La Pologne envisage de rejoindre les projets franco-allemands d’avions de chasse et de chars de combat
Le ministre polonais de la Défense, Władysław Kosiniak-Kamysz, a suggéré lundi (24 juin) que son pays pourrait envisager de participer aux projets de défense franco-allemands destinés à développer un avion de chasse et un char de combat européens.
Le ministre polonais de la Défense, Władysław Kosiniak-Kamysz, a suggéré lundi (24 juin) que son pays pourrait envisager de participer aux projets de défense franco-allemands destinés à développer un avion de chasse et un char de combat européens, bien qu’il n’ait pas confirmé cette information de manière explicite.
La France et l’Allemagne travaillent ensemble au développement d’un avion de combat de nouvelle génération et d’un nouveau char de combat qui constitueront le cœur de leurs futures forces armées, dans le cadre des projets « Système de combat aérien du futur » (SCAF) et « Système principal de combat terrestre » (Main ground combat system, MGCS).
Selon les propos de M. Kosiniak-Kamysz, la Pologne est intéressée par une participation à ces projets, après des mois de spéculations, étant donné que la coopération entre les trois pays, le fameux « Triangle de Weimar », s’est intensifiée avec le retour de Donald Tusk au poste de Premier ministre polonais.
Toutefois, le ministre de la Défense n’a pas confirmé explicitement ces propos.
Interrogé sur la possibilité pour la Pologne de rejoindre les projets MGCS et SCAF, M. Kosiniak-Kamysz a répondu aux journalistes après une réunion trilatérale des ministres de la Défense : « Concernant les systèmes d’armes de grande envergure, à l’initiative de la France et de l’Allemagne, j’ai fait preuve d’ouverture aujourd’hui. Je suis ouvert à ce que nos alliés du triangle de Weimar renforcent nos liens dans tous ces domaines. »

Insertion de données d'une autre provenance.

(** ** Running a link *)

(** Delivers up to [n] bytes at a time, to the opener first. *)
Fixpoint pump (n fuel : nat) (l : Link) : Link :=
  match fuel with
  | O => l
  | S fuel =>
      if decide (b2a l ≠ []) then
        match swarm_handle_input (la l) (SwTransport (TStreamData cA stA (take (S n) (b2a l))) 0) with
        | Ok s => pump n fuel (step_a l s (drop (S n) (b2a l)) [])
        | _ => l
        end
      else if decide (a2b l ≠ []) then
        match swarm_handle_input (lb l) (SwTransport (TStreamData cB stB (take (S n) (a2b l))) 0) with
        | Ok s => pump n fuel (step_b l s (drop (S n) (a2b l)) [])
        | _ => l
        end
      else l
  end.

Lemma pump_steps n fuel l : rtc link_step l (pump n fuel l).
Proof using.
  revert l. induction fuel as [|fuel IH]; intros l; cbn [pump]; [done|].
  case_decide as Hb; [|case_decide as Ha; [|done]]; destruct (swarm_handle_input _ _) as [s| |] eqn:E; try done;
    (eapply rtc_l; [|apply IH]).
  - eapply link_to_a; [symmetry; apply take_drop|by destruct (b2a l)|done].
  - eapply link_to_b; [symmetry; apply take_drop|by destruct (a2b l)|done].
Qed.

(** A write of the opener's application; nothing happens when the core refuses it. *)
Definition put_a (l : Link) (d : list byte) : Link :=
  match send_user_stream (la l) bob stA d with
  | (s, Ok _) => step_a l s (b2a l) d
  | _ => l
  end.
Lemma put_a_steps l d : rtc link_step l (put_a l d).
Proof using.
  unfold put_a. destruct (send_user_stream _ _ _ _) as [s [[]| |]] eqn:E; try done.
  apply rtc_once. by apply link_write_a.
Qed.

(** ** Property *)

(** C2. A user stream between two swarms: once the driver has opened the stream on one
    core and reported it to the other, then in every interleaving of deliveries, in pieces
    of any size, and writes of the two applications: no core unwinds or fails on what it
    receives, the cores do nothing but write to the stream, and each application sees
    nothing, or the stream announced exactly once under the protocol asked for, followed by
    a prefix of what the other wrote; an end that was announced accepts writes.  When
    nothing is in flight the stream is announced on both ends and each application has
    received exactly what the other wrote, in order; and this state is always reachable. *)
Theorem user_stream_link sA sB tok now :
  link_ready sA sB tok →
  ∃ l0, link_start sA sB tok now = Ok l0 ∧ ∀ l, rtc link_step l0 l →
    others l = [] ∧
    seen true stA bob (sw_events sA) (la l) (wrote_b l) ∧
    seen false stB alice (sw_events sB) (lb l) (wrote_a l) ∧
    (∀ x rest t, b2a l = x ++ rest →
       ∃ s, swarm_handle_input (la l) (SwTransport (TStreamData cA stA x) t) = Ok s) ∧
    (∀ x rest t, a2b l = x ++ rest →
       ∃ s, swarm_handle_input (lb l) (SwTransport (TStreamData cB stB x) t) = Ok s) ∧
    (sw_events (la l) ≠ sw_events sA → ∀ d, ∃ s, send_user_stream (la l) bob stA d = (s, Ok ())) ∧
    (sw_events (lb l) ≠ sw_events sB → ∀ d, ∃ s, send_user_stream (lb l) alice stB d = (s, Ok ())) ∧
    (nothing_in_flight l →
       complete true cA stA bob (sw_events sA) (la l) (wrote_b l) ∧
       complete false cB stB alice (sw_events sB) (lb l) (wrote_a l)) ∧
    ∃ l', rtc link_step l l' ∧ nothing_in_flight l' ∧ wrote_a l' = wrote_a l ∧ wrote_b l' = wrote_b l.
Proof using Hp Hping Hid.
  intros Hr. destruct (link_start_inv sA sB tok now Hr) as (l0 & E0 & Hinv0 & _). exists l0. split; [done|].
  intros l Hl. destruct (link_holds_steps _ _ _ _ Hl (ex_intro _ [] (ex_intro _ [] Hinv0))) as (rA & rB & Hinv).
  pose proof Hinv as [Ha Hb Haa Hab Ho]. split_and!.
  - done.
  - by eapply side_delivered.
  - by eapply side_delivered.
  - intros x rest t Hx. destruct (link_holds_takes_a _ _ _ _ _ _ _ t Hinv Hx) as (s & ? & _). by exists s.
  - intros x rest t Hx. destruct (link_holds_takes_b _ _ _ _ _ _ _ t Hinv Hx) as (s & ? & _). by exists s.
  - intros He d. by destruct (side_writable _ _ _ _ _ _ _ _ _ d Haa Ha) as [[_ ?]|?].
  - intros He d. by destruct (side_writable _ _ _ _ _ _ _ _ _ d Hab Hb) as [[_ ?]|?].
  - by eapply link_holds_quiet.
  - by eapply link_holds_drain.
Qed.

End link.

« Nous sommes intéressés par des liens plus étroits, y compris dans le domaine de l’industrie de la défense », a-t-il ajouté.
Dans une allusion apparente aux relations trilatérales dégradées sous le gouvernement d’extrême droite PiS, il a ajouté : « Nous avons perdu des années pendant lesquelles la coopération n’était pas bonne, et nous sommes maintenant intéressés par le renforcement des liens. »
Son homologue allemand Boris Pistorius avait quant à lui laissé entendre, en avril, que la Pologne pourrait rejoindre le projet MGCS, lors de la signature d’un protocole d’accord sur le développement du char avec son homologue français Sébastien Lécornu.
« Une fois le contrat finalisé, il s’agira bien sûr d’obtenir l’adhésion d’autres partenaires », avait déclaré Boris Pistorius à la presse.
« Je vois l’Italie, mais je vois aussi d’autres parties potentiellement intéressées. […] Il est important d’inclure la Pologne avec son nouveau gouvernement », avait-il ajouté.
Un long chemin à parcourir
Le SCAF est censé remplacer le Rafale en France et l’Eurofighter Typhoon en Allemagne, tandis que le MGCS est censé remplacer le Leclerc français et le char Leopard allemand.
Pourtant, les deux projets en sont encore à leurs débuts et les premiers produits ne devraient pas être mis à la disposition des forces armées avant 2040.
Alors que le projet SCAF, auquel participe également l’Espagne, est entré dans la phase de développement technologique actif en 2020, le développement du MGCS est longtemps resté incertain.
Après une action concertée de Boris Pistorius et de Sébastien Lécornu, le MGCS est finalement entré dans sa phase de développement au début de cette année, avec la signature d’un protocole d’accord commun.